With the deepening understanding of the regulatory mechanisms of intestinal epithelial TJ, new therapeutic strategies aiming at the regulation of intestinal epithelial TJ may be the direction for the prevention and treatment of post-burn intestinal barrier dysfunction, especially the measures targeting at MLC phosphorylation. This may be more important for controlling increased permeability when the histological structure of intestinal mucosa has not yet been damaged obviously.

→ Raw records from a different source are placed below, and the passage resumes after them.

(** * JVMTI object tagging and heap walking (jvmtiTagMap.cpp)

    A shallow embedding of the tag store ([JvmtiTagHashmap], [JvmtiTagMap]),
    of the callback wrappers and of the heap walker of
    [src/share/vm/prims/jvmtiTagMap.cpp], followed by the properties proved
    about them.  Pointers into entry chains are replaced by lists: a bucket
    is the list of the entries reached from its head by [next()]. *)

From Stdlib Require Import ZArith Lia.
From stdpp Require Import base tactics option numbers relations functions list list_numbers gmap.

Local Open Scope Z_scope.

(** ** Values *)

(** An [oop] is the address of an object; [NULL] is the address 0.  A tag
    is a [jlong]; tags are only stored and compared, never computed with. *)
Definition oop := Z.
Definition jlong := Z.
Definition NULL : oop := 0.

(** ** Collaborators

    What the file takes from the rest of the VM: the object model, two
    build or start-up constants, and the result of the floating-point
    product that gives the resize threshold. *)
Class Collaborators := {
  (** [_LP64]: addresses are shifted by 3 bits before hashing, else by 2. *)
  lp64 : bool;
  (** [(int)(_load_factor * _size)], a [float] product. *)
  load_threshold : Z -> Z;
  (** [JvmtiTagMap::max_free_entries], declared in jvmtiTagMap.hpp. *)
  max_free_entries : Z;
  (** [o->klass()]. *)
  klass : oop -> oop;
  (** [SystemDictionary::Class_klass()]. *)
  Class_klass : oop;
  (** [java_lang_Class::is_primitive(o)]. *)
  java_lang_Class_is_primitive : oop -> bool;
  (** [java_lang_Class::as_klassOop(o)]. *)
  java_lang_Class_as_klassOop : oop -> oop;
  (** [o->is_klass()]. *)
  is_klass : oop -> bool;
  (** [Klass::cast(k)->java_mirror()]. *)
  java_mirror : oop -> oop;
  (** [o->size() * wordSize]. *)
  obj_size_in_bytes : oop -> jlong
}.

The previous animal studies have already demonstrated that inhibiting MLCK and ROCK activity by using specific inhibitors to reduce MLC phosphorylation in intestinal epithelial cells can significantly alleviate the severe burn-induced intestinal barrier dysfunction and hyperpermeability [27, 94, 105]. Moreover, it has been reported that both phosphodiesterase inhibitor pentoxifylline and p38 MAPK inhibitor SB203580 can reduce intestinal permeability and protect intestinal barrier function in severe burn injury, the underlying mechanism of which is proved to be mediated by inhibiting the MLCK-mediated upregulation of MLC phosphorylation [36, 113]. Another in vivo study has also revealed that inhibiting MLCK-mediated MLC phosphorylation by MLCK inhibitor ML-7 can prevent the increase of intestinal permeability, opening of TJ, bacterial translocation, and intestinal inflammatory response in rats challenged with endotoxin [91]. Most notably, the latest study has revealed that divertin, a domain-binding small molecule that blocks MLCK1 recruitment without inhibiting enzymatic function, is capable of blocking acute, TNF-induced MLCK1 recruitment as well as downstream MLC phosphorylation, barrier loss, and diarrhea both in vitro and in vivo, suggesting that MLCK1 diversion can reverse intestinal epithelial barrier loss [114]. Thus, although there are still many issues that require to be further clarified, such as the effectiveness, safety, and feasibility on clinical applications, the therapeutic strategies targeting at MLC phosphorylation pathway may be the direction of future efforts in the prevention and treatment of intestinal barrier dysfunction after severe burn injury.

Conclusions

The integrity of intestinal barrier function is essential to maintain the homeostasis of the intestinal mucosa. However, the intestinal barrier is disrupted after severe burn injury. A broad range of pathogenic factors is known to induce the disruption of epithelial TJ barrier, thereby leading to the intestinal hyperpermeability. The mechanism of intestinal barrier disruption induced by severe burn injury is extremely complex, involving numerous signaling molecules and related pathways. A better basic understanding of the mechanism might be helpful for the prevention or treatment of intestinal barrier disruption following severe burn injury.